إِنَّ الْمُنَافِقِينَ يُخَادِعُونَ اللَّهَ وَهُوَ خَادِعُهُمْ وَإِذَا قَامُوا إِلَى الصَّلَاةِ قَامُوا كُسَالَىٰ يُرَاءُونَ النَّاسَ وَلَا يَذْكُرُونَ اللَّهَ إِلَّا قَلِيلًا

“Sesungguhnya orang-orang munafik itu menipu Allah, dan Allah akan membalas tipuan mereka. Dan apabila mereka berdiri untuk shalat mereka berdiri dengan malas. Mereka bermaksud riya (dengan shalat) di hadapan manusia. Dan tidaklah mereka menyebut nama Allah kecuali sedikit sekali” [An-Nisa/4 : 142]

Yang kedua adalah riya yang kadang menimpa seorang yang beriman. Sifat riya kadang menimpa dan muncul pada sebagian amal ibadah seseorang. Seseorang yang beramal karena Allah subhanahu wa ta’ala dan juga diniatkan agar dilihat oleh manusia. Riya jenis ini merupakan suatu perbuatan syirik ashghar atau kecil.

Maka hukum riya adalah syirik ashghar (kecil). Akan tetapi riya bisa berubah hukumnya menjadi syirik akbar (besar) ketika dalam keadaaan berikut :

1. Apabila seseorang riya kepada manusia dalam pokok keimanan. Contohnya seseorang yang menampakan pribadinya di hadapan manusia bahwa dia seorang mukmin tujuannya untuk menjaga harta dan darahnya.

2. Apabila riya dan sum’ah menguasai seluruh amalan seseorang.

3. Apabila tujuan dunia lebih dominan dibandingkan dengan amalannya untuk mengharap wajah Allah subhanahu wa ta’ala.
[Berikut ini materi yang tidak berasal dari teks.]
(** * Authentication and authorization policy of the MERN server

    A shallow embedding of [server/src/utils/auth.js] (token helpers and the
    role hierarchy), of the part of [server/src/utils/logger.js] the
    middleware calls, and of [server/src/middleware/auth.js] (the four
    Express middlewares), followed by the properties the design document
    states about them.

    JavaScript values are embedded as an inductive type, exceptions as the
    [Throw] constructor of [outcome], and the effects of a middleware
    (answering on [res], calling [next], setting [req.user], writing to the
    console) as explicit state passing in the monad [M]. *)

From Stdlib Require Import ZArith String Ascii List Lia.
From stdpp Require Import base option list strings gmap.

Local Open Scope Z_scope.
Local Open Scope string_scope.

(** ** JavaScript values and exceptions *)

Module Js.

(** The values an identity field ([_id], [username], [email], [role]) or an
  ownership field of a resource takes: absent, [null], a string, or a
  Mongoose [ObjectId] (an object, printed by [toString()] and by
  [toJSON()] as its hexadecimal text). *)
Inductive jsval : Type :=
| JUndefined
| JNull
| JStr (s : string)
| JOid (hex : string).

(** A thrown value: an error object with its [name] and [message]. *)
Record exn : Type := Exn { exn_name : string; exn_message : string }.

(** What evaluating an expression gives: a value, or an exception. *)
Inductive outcome (A : Type) : Type :=
| Return (a : A)
| Throw (e : exn).
Arguments Return {A} a.
Arguments Throw {A} e.

(** [!v] is [negb (truthy v)]. *)
Definition truthy (v : jsval) : bool :=
match v with
| JUndefined | JNull => false
| JStr s => negb (String.eqb s EmptyString)
| JOid _ => true
end.

(** The method call [v.toString()]: a [TypeError] on [undefined] and
  [null], which have no properties. *)
Definition toString (v : jsval) : outcome string :=
match v with
| JUndefined => Throw (Exn "TypeError" "Cannot read properties of undefined (reading 'toString')")
| JNull => Throw (Exn "TypeError" "Cannot read properties of null (reading 'toString')")
| JStr s => Return s
| JOid hex => Return hex
end.

(** The key [obj[v]] reads: [ToPropertyKey v]. *)
Definition to_property_key (v : jsval) : string :=
match v with
| JUndefined => "undefined"
| JNull => "null"
| JStr s => s
| JOid hex => hex
end.

(** [JSON.parse(JSON.stringify(o)).k] for a property [k] of [o] holding [v]:
  an [undefined] property is left out and reads back as [undefined], an
  [ObjectId] is written by its [toJSON()] as a string. *)
Definition json_value (v : jsval) : jsval :=
match v with
| JOid hex => JStr hex
| _ => v
end.

(** *** Plain objects and [Object.prototype]

  An object literal inherits from [Object.prototype], so [obj[k]] reads
  an own property, or else a member of the prototype, or else gives
  [undefined]. *)
Inductive member (V : Type) : Type :=
| Own (v : V)
| Inherited (text : string)
| Missing.
Arguments Own {V} v.
Arguments Inherited {V} text.
Arguments Missing {V}.

(** The text of a built-in function, as [Function.prototype.toString]
  prints it. *)
Definition native_text (name : string) : string :=
"function " +:+ name +:+ "() { [native code] }".

(** The members of [Object.prototype], each with the string its
  [ToPrimitive] conversion gives: the built-in methods print as their
  source text, and [__proto__] of an object literal is
  [Object.prototype] itself, which prints as [[object Object]]. *)
Definition object_prototype (k : string) : option string :=
if String.eqb k "constructor" then Some (native_text "Object")
else if String.eqb k "__proto__" then Some "[object Object]"
else if existsb (String.eqb k)
          ["__defineGetter__"; "__defineSetter__"; "hasOwnProperty";
           "__lookupGetter__"; "__lookupSetter__"; "isPrototypeOf";
           "propertyIsEnumerable"; "toString"; "valueOf"; "toLocaleString"]
     then Some (native_text k)
else None.

(** [obj[k]] for an object literal with own properties [own]. *)
Definition get {V} (own : gmap string V) (k : string) : member V :=
match own !! k with
| Some v => Own v
| None =>
    match object_prototype k with
    | Some text => Inherited text
    | None => Missing
    end
end.

(** [a < b] on the results of reading numeric object literals, after
  ECMAScript's IsLessThan: both sides are converted by [ToPrimitive]; two
  strings are compared as strings, by code unit; otherwise both are
  converted by [ToNumber], where [undefined] and the text of an inherited
  member (never a numeric literal) give [NaN], and a comparison with
  [NaN] is [undefined], here [None]. *)
Definition js_lt (a b : member Z) : option bool :=
match a, b with
| Own x, Own y => Some (Z.ltb x y)
| Inherited s, Inherited t => Some (String.ltb s t)
| _, _ => None
end.

(** [a >= b] is [!(a < b)], and [false] when [a < b] is [undefined]. *)
Definition js_ge (a b : member Z) : bool :=
match js_lt a b with
| Some r => negb r
| None => false
end.

(** [a <= b] is [!(b < a)], and [false] when [b < a] is [undefined]. *)
Definition js_le (a b : member Z) : bool :=
match js_lt b a with
| Some r => negb r
| None => false
end.

(** Truthiness of a numeric property read: [0] and [undefined] are falsy,
  an inherited member is an object and truthy. *)
Definition truthy_num (a : member Z) : bool :=
match a with
| Own n => negb (Z.eqb n 0)
| Inherited _ => true
| Missing => false
end.

(** [s.split(sep)] for a separator of one character: the pieces between
  the separators, one empty piece for the empty string. *)
Fixpoint split (sep : ascii) (s : string) : list string :=
match s with
| EmptyString => [EmptyString]
| String c rest =>
    if Ascii.eqb c sep then EmptyString :: split sep rest
    else match split sep rest with
         | piece :: pieces => String c piece :: pieces
         | [] => [String c EmptyString]
         end
end.

(** Whether the character occurs in the string. *)
Fixpoint occurs (c : ascii) (s : string) : bool :=
match s with
| EmptyString => false
| String d rest => Ascii.eqb d c || occurs c rest
end.

End Js.
Import Js.

(** ** Configuration ([config/env.js]) *)

(** The values [config/env.js] exports that the modelled code reads, after
    the environment and the defaults are resolved. [JWT_EXPIRE] is the time
    span in seconds the token library resolves the configured text to
    (['7d'] by default). *)
Record Config : Type := {
  JWT_SECRET : string;
  JWT_EXPIRE : Z;
  LOG_LEVEL : string;
}.

Definition default_config : Config := {|
  JWT_SECRET := "your-super-secret-jwt-key-change-in-production";
  JWT_EXPIRE := 7 * 24 * 60 * 60;
  LOG_LEVEL := "info";
|}.

(** ** Users and tokens *)

(** A user document as the middleware reads it. *)
Record User : Type := {
  _id : jsval;
  username : jsval;
  email : jsval;
  role : jsval;
  isActive : bool;
}.

(** The object [generateToken] hands to [jwt.sign]. *)
Module Payload.
Record t : Type := make { id : jsval; username : jsval; email : jsval; role : jsval }.
End Payload.

(** The object [jwt.verify] returns: the payload as JSON carries it, with
    the issued-at and expiry claims, in seconds. *)
Module Decoded.
Record t : Type := make {
  id : jsval; username : jsval; email : jsval; role : jsval;
  iat : Z; exp : Z;
}.

Definition of_payload (p : Payload.t) (issued expires : Z) : t := {|
  id := json_value (Payload.id p);
  username := json_value (Payload.username p);
  email := json_value (Payload.email p);
  role := json_value (Payload.role p);
  iat := issued;
  exp := expires;
|}.
End Decoded.

(** The [jsonwebtoken] package, an external library: [jwt_sign payload
    secret expiresIn now] is [jwt.sign(payload, secret, { expiresIn })] when
    the clock reads [now] seconds, and [jwt_verify token secret now] is
    [jwt.verify(token, secret)], which returns the decoded payload or throws
    ([JsonWebTokenError], [TokenExpiredError], ...). *)
Class JsonWebToken : Type := {
  jwt_sign : Payload.t -> string -> Z -> Z -> string;
  jwt_verify : string -> string -> Z -> outcome Decoded.t;
}.

(** The contract of the library the token helpers rely on: a token verifies
    under the secret it was signed with at every time before its expiry,
    and gives the signed payload back with its two time claims. *)
Definition jwt_lawful (L : JsonWebToken) : Prop :=
  forall payload secret expiresIn now t,
    t < now + expiresIn ->
    jwt_verify (jwt_sign payload secret expiresIn now) secret t
    = Return (Decoded.of_payload payload now (now + expiresIn)).
(** Enable the control connection, fetch and parse the manifest, register
    the interface and its bundles. A [device_add] that succeeds leaves the
    device registered, which is what [device_is_registered] reads in
    [gb_interface_remove]. *)
Definition gb_interface_init (intf : addr) : IM Z :=
  ctl ← load_interface_control intf;
  iemit (EvControlEnable intf);;
  let ret := gb_control_enable intf ctl in
  if bool_decide (ret ≠ 0) then mret ret
  else
    iemit (EvGetManifestSize intf);;
    let size := gb_control_get_manifest_size_operation intf in
    if bool_decide (size <= 0)
    then
      iemit (EvInterfaceErr intf (failed_to_get_manifest_size size));;
      if bool_decide (size ≠ 0) then mret size else mret (- EINVAL)
    else
      iemit (EvManifestKmalloc size);;
      match kmalloc size with
      | None => mret (- ENOMEM)
      | Some manifest =>
          iemit (EvGetManifest intf manifest size);;
          let ret := gb_control_get_manifest_operation intf manifest size in
          if bool_decide (ret ≠ 0)
          then
            iemit (EvInterfaceErr intf (failed_to_get_manifest ret));;
            init_free_manifest manifest ret
          else
            iemit (EvManifestParse intf manifest size);;
            o ← load_interface intf;
            store_interface intf
              (set_intf_bundles (gb_manifest_parse intf manifest size).2 o);;
            if negb (gb_manifest_parse intf manifest size).1
            then
              iemit (EvInterfaceErr intf failed_to_parse_manifest);;
              init_free_manifest manifest (- EINVAL)
            else
              iemit (EvGetInterfaceVersion intf);;
              let ret := gb_control_get_interface_version_operation intf in
              if bool_decide (ret ≠ 0) then init_free_manifest manifest ret
              else
                ctl ← load_interface_control intf;
                iemit (EvGetBundleVersions intf);;
                let ret := gb_control_get_bundle_versions intf ctl in
                if bool_decide (ret ≠ 0) then init_free_manifest manifest ret
                else
                  iemit (EvDeviceAdd intf);;
                  let ret := device_add intf in
                  if bool_decide (ret ≠ 0)
                  then
                    iemit (EvInterfaceErr intf
                             (failed_to_register_interface ret));;
                    init_free_manifest manifest ret
                  else
                    o ← load_interface intf;
                    store_interface intf (set_dev_registered true o);;
                    iemit (EvInterfaceInfo intf interface_added);;
                    iemit (EvInterfaceInfo intf interface_ddbl1);;
                    o ← load_interface intf;
                    interface_add_bundles intf (rev (intf_bundles o));;
                    init_free_manifest manifest 0
      end.

(** The interface that [gb_interface_create] builds for position [id] on a
    host device, once its control object [ctl] exists. *)
Definition created_interface (hd : addr) (h : gb_hd_interfaces) (id : Z)
    (ctl : option gb_control) : gb_interface_object :=
  {| intf_fields := {| intf_hd := hd; interface_id := u8 id;
                       control := ctl; boot_over_unipro := false |};
     device_id := GB_DEVICE_ID_BAD; disconnected := false;
     intf_bundles := []; manifest_descs := [];
     vendor_string := None; product_string := None;
     dev_name := pretty (bus_id h) +:+ "-" +:+ pretty (u8 id);
     dev_kref := 1; dev_registered := false |}.

(** What the release function of an interface appends to the log. *)
Definition interface_release_events (i : addr) (o : gb_interface_object)
  : list interface_event :=
  [EvStringKfree (product_string o); EvStringKfree (vendor_string o)]
  ++ match control (intf_fields o) with
     | Some _ => [EvControlDestroy i]
     | None => []
     end
  ++ [EvInterfaceKfree i].

(** What [gb_interface_remove] appends to the log for an interface [o] at
    address [i]: the control connection is disabled early when the
    interface is already gone, the bundles are destroyed in list order, the
    device is deleted when it was registered, the control connection is
    disabled, the interface is unlinked under the lock, and it is released
    when the reference dropped was the last one. *)
Definition interface_remove_events (i : addr) (o : gb_interface_object)
  : list interface_event :=
  (if disconnected o then [EvControlDisable i] else [])
  ++ map EvBundleDestroy (intf_bundles o)
  ++ (if dev_registered o
      then [EvDeviceDel i; EvInterfaceInfo i interface_removed]
      else [])
  ++ [EvControlDisable i; EvInterfacesLock; EvInterfacesUnlock]
  ++ (if bool_decide (dev_kref o = 1) then interface_release_events i o
      else []).

(** An interface that outlives its removal: no bundle, not registered, one
    reference less. *)
Definition removed_interface (o : gb_interface_object) : gb_interface_object :=
  set_dev_kref (dev_kref o - 1)
    (set_dev_registered false (set_intf_bundles [] o)).

(** An interface on the list of host device [hd] that can be removed: it is
    a live object of that host device with a control object and a
    reference count in range. *)
Definition removable (w : iworld) (hd : addr) (q : addr) : Prop :=
  exists o,
    interface_objects w !! q = Some o /\
    intf_hd (intf_fields o) = hd /\
    is_Some (control (intf_fields o)) /\
    1 <= dev_kref o < 2147483648.

(** Every stage of [gb_interface_init] before the bundles are added
    succeeds: the control connection is enabled, the manifest has a
    positive size, its buffer is allocated, the manifest is fetched and
    parsed, both version requests succeed and the device is registered. *)
Definition init_stages_pass (i : addr) (ctl : gb_control) : Prop :=
  gb_control_enable i ctl = 0 /\
  0 < gb_control_get_manifest_size_operation i /\
  exists manifest,
    kmalloc (gb_control_get_manifest_size_operation i) = Some manifest /\
    gb_control_get_manifest_operation i manifest
      (gb_control_get_manifest_size_operation i) = 0 /\
    (gb_manifest_parse i manifest
       (gb_control_get_manifest_size_operation i)).1 = true /\
    gb_control_get_interface_version_operation i = 0 /\
    gb_control_get_bundle_versions i ctl = 0 /\
    device_add i = 0.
Rasulullah shallallahu ‘alaihi wa sallam bersabda,

إِنَّ أَخْوَفَ مَا أَخَافُ عَلَيْكُمْ الشِّرْكُ الأَصْغَرُ قَالُوا يَا رَسُولَ اللَّهِ وَمَا الشِّرْكُ الأَصْغَرُ قَالَ الرِّيَاءُ

“Sesungguhnya yang paling aku takutkan dari apa yang aku takutkan menimpa kalian adalah syirkul ashghar (syirik kecil).” Maka para shahabat bertanya, ”Apa yang dimaksud dengan syirkul ashghar?” Beliau shalallahu ‘alaihi wasallam menjawab,“Ar-riya’.” [7]

HR. Ahmad no. 27742.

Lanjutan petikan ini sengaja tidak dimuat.